Haroldo se define como um poeta brasileiro “de vocação ecumênica”, afirmando a convergência entre os dois termos, já que “existe uma dialética universal e nacional que diz respeito à própria natureza da literatura”. Esta é “uma cadeia transmissiva constante, é uma permanente sucessão de interpretantes”. A tentativa das Galáxias, por exemplo, de criar uma ruptura das fronteiras entre a prosa e a poesia se insere, segundo o autor, “nesse fluxo sígnico deflagrado pela literatura”.
A gesta galática aparece, n’A máquina do mundo repensada, no Canto III, na tentativa que o poeta faz de “descortinar” a gesta do cosmos. Como Dante, ergue-se ao mirante para ver a máquina do mundo, entender a origem de tudo o que existe e zerar o enigma. O Big Bang, o “abre-te, Sésamo desse proscênio” “explode o ovo cósmico” e ecoa, pela radiação cósmica de fundo, como um “fantasma em retrospecto” nos indicando o início de tudo, o “ejacular de estilhaços de fogo da primeva pulsão”. O eco do Big Bang nos assombra como espectro do enigma desvendado, como rastro da primeira radiação. Carlo Rovelli, nas Sete breves lições de física, diz que “o mundo é um pulular contínuo e irrequieto de coisas, um vir à luz e um desaparecer contínuo de efêmeras entidades. Um conjunto de vibrações. Um mundo de eventos, não de coisas”. Prever o futuro, assim como “prever” o passado, torna-se mais difícil por conta disso: estamos lidando com o dinamismo dos eventos, das singularidades, e não com a previsibilidade estática das coisas. A agnose que “tinge a razão de uma cor que entenebrece” põe em xeque a plena confiança no pensamento científico ao passo que duvida da aceitação total da religião.

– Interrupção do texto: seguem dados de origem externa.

(** [str.isalnum] on one code point: the ASCII letters and digits, and
    outside ASCII the ranges of the alphanumeric code points of
    Unicode 14.0. *)
Definition alnum_ranges : list (N * N) :=
  [(170, 170); (178, 179); (181, 181); (185, 186); (188, 190); (192, 214);
   (216, 246); (248, 705); (710, 721); (736, 740); (748, 748); (750, 750);
   (880, 884); (886, 887); (890, 893); (895, 895); (902, 902); (904, 906);
   (908, 908); (910, 929); (931, 1013); (1015, 1153); (1162, 1327); (1329,
   1366); (1369, 1369); (1376, 1416); (1488, 1514); (1519, 1522); (1568,
   1610); (1632, 1641); (1646, 1647); (1649, 1747); (1749, 1749); (1765,
   1766); (1774, 1788); (1791, 1791); (1808, 1808); (1810, 1839); (1869,
   1957); (1969, 1969); (1984, 2026); (2036, 2037); (2042, 2042); (2048,
   2069); (2074, 2074); (2084, 2084); (2088, 2088); (2112, 2136); (2144,
   2154); (2160, 2183); (2185, 2190); (2208, 2249); (2308, 2361); (2365,
   2365); (2384, 2384); (2392, 2401); (2406, 2415); (2417, 2432); (2437,
   2444); (2447, 2448); (2451, 2472); (2474, 2480); (2482, 2482); (2486,
   2489); (2493, 2493); (2510, 2510); (2524, 2525); (2527, 2529); (2534,
   2545); (2548, 2553); (2556, 2556); (2565, 2570); (2575, 2576); (2579,
   2600); (2602, 2608); (2610, 2611); (2613, 2614); (2616, 2617); (2649,
   2652); (2654, 2654); (2662, 2671); (2674, 2676); (2693, 2701); (2703,
   2705); (2707, 2728); (2730, 2736); (2738, 2739); (2741, 2745); (2749,
   2749); (2768, 2768); (2784, 2785); (2790, 2799); (2809, 2809); (2821,
   2828); (2831, 2832); (2835, 2856); (2858, 2864); (2866, 2867); (2869,
   2873); (2877, 2877); (2908, 2909); (2911, 2913); (2918, 2927); (2929,
   2935); (2947, 2947); (2949, 2954); (2958, 2960); (2962, 2965); (2969,
   2970); (2972, 2972); (2974, 2975); (2979, 2980); (2984, 2986); (2990,
   3001); (3024, 3024); (3046, 3058); (3077, 3084); (3086, 3088); (3090,
   3112); (3114, 3129); (3133, 3133); (3160, 3162); (3165, 3165); (3168,
   3169); (3174, 3183); (3192, 3198); (3200, 3200); (3205, 3212); (3214,
   3216); (3218, 3240); (3242, 3251); (3253, 3257); (3261, 3261); (3293,
   3294); (3296, 3297); (3302, 3311); (3313, 3314); (3332, 3340); (3342,
   3344); (3346, 3386); (3389, 3389); (3406, 3406); (3412, 3414); (3416,
   3425); (3430, 3448); (3450, 3455); (3461, 3478); (3482, 3505); (3507,
   3515); (3517, 3517); (3520, 3526); (3558, 3567); (3585, 3632); (3634,
   3635); (3648, 3654); (3664, 3673); (3713, 3714); (3716, 3716); (3718,
   3722); (3724, 3747); (3749, 3749); (3751, 3760); (3762, 3763); (3773,
   3773); (3776, 3780); (3782, 3782); (3792, 3801); (3804, 3807); (3840,
   3840); (3872, 3891); (3904, 3911); (3913, 3948); (3976, 3980); (4096,
   4138); (4159, 4169); (4176, 4181); (4186, 4189); (4193, 4193); (4197,
   4198); (4206, 4208); (4213, 4225); (4238, 4238); (4240, 4249); (4256,
   4293); (4295, 4295); (4301, 4301); (4304, 4346); (4348, 4680); (4682,
   4685); (4688, 4694); (4696, 4696); (4698, 4701); (4704, 4744); (4746,
   4749); (4752, 4784); (4786, 4789); (4792, 4798); (4800, 4800); (4802,
   4805); (4808, 4822); (4824, 4880); (4882, 4885); (4888, 4954); (4969,
   4988); (4992, 5007); (5024, 5109); (5112, 5117); (5121, 5740); (5743,
   5759); (5761, 5786); (5792, 5866); (5870, 5880); (5888, 5905); (5919,
   5937); (5952, 5969); (5984, 5996); (5998, 6000); (6016, 6067); (6103,
   6103); (6108, 6108); (6112, 6121); (6128, 6137); (6160, 6169); (6176,
   6264); (6272, 6276); (6279, 6312); (6314, 6314); (6320, 6389); (6400,
   6430); (6470, 6509); (6512, 6516); (6528, 6571); (6576, 6601); (6608,
   6618); (6656, 6678); (6688, 6740); (6784, 6793); (6800, 6809); (6823,
   6823); (6917, 6963); (6981, 6988); (6992, 7001); (7043, 7072); (7086,
   7141); (7168, 7203); (7232, 7241); (7245, 7293); (7296, 7304); (7312,
   7354); (7357, 7359); (7401, 7404); (7406, 7411); (7413, 7414); (7418,
   7418); (7424, 7615); (7680, 7957); (7960, 7965); (7968, 8005); (8008,
   8013); (8016, 8023); (8025, 8025); (8027, 8027); (8029, 8029); (8031,
   8061); (8064, 8116); (8118, 8124); (8126, 8126); (8130, 8132); (8134,
   8140); (8144, 8147); (8150, 8155); (8160, 8172); (8178, 8180); (8182,
   8188); (8304, 8305); (8308, 8313); (8319, 8329); (8336, 8348); (8450,
   8450); (8455, 8455); (8458, 8467); (8469, 8469); (8473, 8477); (8484,
   8484); (8486, 8486); (8488, 8488); (8490, 8493); (8495, 8505); (8508,
   8511); (8517, 8521); (8526, 8526); (8528, 8585); (9312, 9371); (9450,
   9471); (10102, 10131); (11264, 11492); (11499, 11502); (11506, 11507);
   (11517, 11517); (11520, 11557); (11559, 11559); (11565, 11565); (11568,
   11623); (11631, 11631); (11648, 11670); (11680, 11686); (11688, 11694);
   (11696, 11702); (11704, 11710); (11712, 11718); (11720, 11726); (11728,
   11734); (11736, 11742); (11823, 11823); (12293, 12295); (12321, 12329);
   (12337, 12341); (12344, 12348); (12353, 12438); (12445, 12447); (12449,
   12538); (12540, 12543); (12549, 12591); (12593, 12686); (12690, 12693);
   (12704, 12735); (12784, 12799); (12832, 12841); (12872, 12879); (12881,
   12895); (12928, 12937); (12977, 12991); (13312, 19903); (19968, 42124);
   (42192, 42237); (42240, 42508); (42512, 42539); (42560, 42606); (42623,
   42653); (42656, 42735); (42775, 42783); (42786, 42888); (42891, 42954);
   (42960, 42961); (42963, 42963); (42965, 42969); (42994, 43009); (43011,
   43013); (43015, 43018); (43020, 43042); (43056, 43061); (43072, 43123);
   (43138, 43187); (43216, 43225); (43250, 43255); (43259, 43259); (43261,
   43262); (43264, 43301); (43312, 43334); (43360, 43388); (43396, 43442);
   (43471, 43481); (43488, 43492); (43494, 43518); (43520, 43560); (43584,
   43586); (43588, 43595); (43600, 43609); (43616, 43638); (43642, 43642);
   (43646, 43695); (43697, 43697); (43701, 43702); (43705, 43709); (43712,
   43712); (43714, 43714); (43739, 43741); (43744, 43754); (43762, 43764);
   (43777, 43782); (43785, 43790); (43793, 43798); (43808, 43814); (43816,
   43822); (43824, 43866); (43868, 43881); (43888, 44002); (44016, 44025);
   (44032, 55203); (55216, 55238); (55243, 55291); (63744, 64109); (64112,
   64217); (64256, 64262); (64275, 64279); (64285, 64285); (64287, 64296);
   (64298, 64310); (64312, 64316); (64318, 64318); (64320, 64321); (64323,
   64324); (64326, 64433); (64467, 64829); (64848, 64911); (64914, 64967);
   (65008, 65019); (65136, 65140); (65142, 65276); (65296, 65305); (65313,
   65338); (65345, 65370); (65382, 65470); (65474, 65479); (65482, 65487);
   (65490, 65495); (65498, 65500); (65536, 65547); (65549, 65574); (65576,
   65594); (65596, 65597); (65599, 65613); (65616, 65629); (65664, 65786);
   (65799, 65843); (65856, 65912); (65930, 65931); (66176, 66204); (66208,
   66256); (66273, 66299); (66304, 66339); (66349, 66378); (66384, 66421);
   (66432, 66461); (66464, 66499); (66504, 66511); (66513, 66517); (66560,
   66717); (66720, 66729); (66736, 66771); (66776, 66811); (66816, 66855);
   (66864, 66915); (66928, 66938); (66940, 66954); (66956, 66962); (66964,
   66965); (66967, 66977); (66979, 66993); (66995, 67001); (67003, 67004);
   (67072, 67382); (67392, 67413); (67424, 67431); (67456, 67461); (67463,
   67504); (67506, 67514); (67584, 67589); (67592, 67592); (67594, 67637);
   (67639, 67640); (67644, 67644); (67647, 67669); (67672, 67702); (67705,
   67742); (67751, 67759); (67808, 67826); (67828, 67829); (67835, 67867);
   (67872, 67897); (67968, 68023); (68028, 68047); (68050, 68096); (68112,
   68115); (68117, 68119); (68121, 68149); (68160, 68168); (68192, 68222);
   (68224, 68255); (68288, 68295); (68297, 68324); (68331, 68335); (68352,
   68405); (68416, 68437); (68440, 68466); (68472, 68497); (68521, 68527);
   (68608, 68680); (68736, 68786); (68800, 68850); (68858, 68899); (68912,
   68921); (69216, 69246); (69248, 69289); (69296, 69297); (69376, 69415);
   (69424, 69445); (69457, 69460); (69488, 69505); (69552, 69579); (69600,
   69622); (69635, 69687); (69714, 69743); (69745, 69746); (69749, 69749);
   (69763, 69807); (69840, 69864); (69872, 69881); (69891, 69926); (69942,
   69951); (69956, 69956); (69959, 69959); (69968, 70002); (70006, 70006);
   (70019, 70066); (70081, 70084); (70096, 70106); (70108, 70108); (70113,
   70132); (70144, 70161); (70163, 70187); (70272, 70278); (70280, 70280);
   (70282, 70285); (70287, 70301); (70303, 70312); (70320, 70366); (70384,
   70393); (70405, 70412); (70415, 70416); (70419, 70440); (70442, 70448);
   (70450, 70451); (70453, 70457); (70461, 70461); (70480, 70480); (70493,
   70497); (70656, 70708); (70727, 70730); (70736, 70745); (70751, 70753);
   (70784, 70831); (70852, 70853); (70855, 70855); (70864, 70873); (71040,
   71086); (71128, 71131); (71168, 71215); (71236, 71236); (71248, 71257);
   (71296, 71338); (71352, 71352); (71360, 71369); (71424, 71450); (71472,
   71483); (71488, 71494); (71680, 71723); (71840, 71922); (71935, 71942);
   (71945, 71945); (71948, 71955); (71957, 71958); (71960, 71983); (71999,
   71999); (72001, 72001); (72016, 72025); (72096, 72103); (72106, 72144);
   (72161, 72161); (72163, 72163); (72192, 72192); (72203, 72242); (72250,
   72250); (72272, 72272); (72284, 72329); (72349, 72349); (72368, 72440);
   (72704, 72712); (72714, 72750); (72768, 72768); (72784, 72812); (72818,
   72847); (72960, 72966); (72968, 72969); (72971, 73008); (73030, 73030);
   (73040, 73049); (73056, 73061); (73063, 73064); (73066, 73097); (73112,
   73112); (73120, 73129); (73440, 73458); (73648, 73648); (73664, 73684);
   (73728, 74649); (74752, 74862); (74880, 75075); (77712, 77808); (77824,
   78894); (82944, 83526); (92160, 92728); (92736, 92766); (92768, 92777);
   (92784, 92862); (92864, 92873); (92880, 92909); (92928, 92975); (92992,
   92995); (93008, 93017); (93019, 93025); (93027, 93047); (93053, 93071);
   (93760, 93846); (93952, 94026); (94032, 94032); (94099, 94111); (94176,
   94177); (94179, 94179); (94208, 100343); (100352, 101589); (101632,
   101640); (110576, 110579); (110581, 110587); (110589, 110590); (110592,
   110882); (110928, 110930); (110948, 110951); (110960, 111355); (113664,
   113770); (113776, 113788); (113792, 113800); (113808, 113817); (119520,
   119539); (119648, 119672); (119808, 119892); (119894, 119964); (119966,
   119967); (119970, 119970); (119973, 119974); (119977, 119980); (119982,
   119993); (119995, 119995); (119997, 120003); (120005, 120069); (120071,
   120074); (120077, 120084); (120086, 120092); (120094, 120121); (120123,
   120126); (120128, 120132); (120134, 120134); (120138, 120144); (120146,
   120485); (120488, 120512); (120514, 120538); (120540, 120570); (120572,
   120596); (120598, 120628); (120630, 120654); (120656, 120686); (120688,
   120712); (120714, 120744); (120746, 120770); (120772, 120779); (120782,
   120831); (122624, 122654); (123136, 123180); (123191, 123197); (123200,
   123209); (123214, 123214); (123536, 123565); (123584, 123627); (123632,
   123641); (124896, 124902); (124904, 124907); (124909, 124910); (124912,
   124926); (124928, 125124); (125127, 125135); (125184, 125251); (125259,
   125259); (125264, 125273); (126065, 126123); (126125, 126127); (126129,
   126132); (126209, 126253); (126255, 126269); (126464, 126467); (126469,
   126495); (126497, 126498); (126500, 126500); (126503, 126503); (126505,
   126514); (126516, 126519); (126521, 126521); (126523, 126523); (126530,
   126530); (126535, 126535); (126537, 126537); (126539, 126539); (126541,
   126543); (126545, 126546); (126548, 126548); (126551, 126551); (126553,
   126553); (126555, 126555); (126557, 126557); (126559, 126559); (126561,
   126562); (126564, 126564); (126567, 126570); (126572, 126578); (126580,
   126583); (126585, 126588); (126590, 126590); (126592, 126601); (126603,
   126619); (126625, 126627); (126629, 126633); (126635, 126651); (127232,
   127244); (130032, 130041); (131072, 173791); (173824, 177976); (177984,
   178205); (178208, 183969); (183984, 191456); (194560, 195101); (196608,
   201546)]%N.
Definition isalnum (c : N) : bool :=
  if N.ltb c 128 then isalpha c || between 48 57 c
  else existsb (fun r => between (fst r) (snd r) c) alnum_ranges.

Para terminar minhas palavras em um tom quiçá menos apocalíptico, posso dizer que em Haroldo, assim como em Guimarães Rosa, a vida continua a querer o mesmo de nós que ela sempre quis: coragem. A coragem de mudar a direção e o(s) sentido(s) em que caminhamos deve ser levada a sério tanto quanto a coragem de enxergar o que já perdemos. Todas as espécies extintas, toda a água poluída, todo sentido perdido: falta-nos reconhecê-los como tal em sua desesperançosa realidade, que é também a nossa e que é também passível de mudança. O poema nos lança nesse difícil território, no espaço da nossa própria sorte/azar (le hasard), apresentando-nos a máquina do mundo, com suas leis explicadas pela Física, todavia ainda incapazes de conter os danos do comportamento humano. Ao mesmo tempo, Haroldo olha adiante, contemplando, em seu desrumo, o porvir, ao afirmar a curiosidade e a coragem como engrenagens necessárias a essa complexa máquina que é o humano.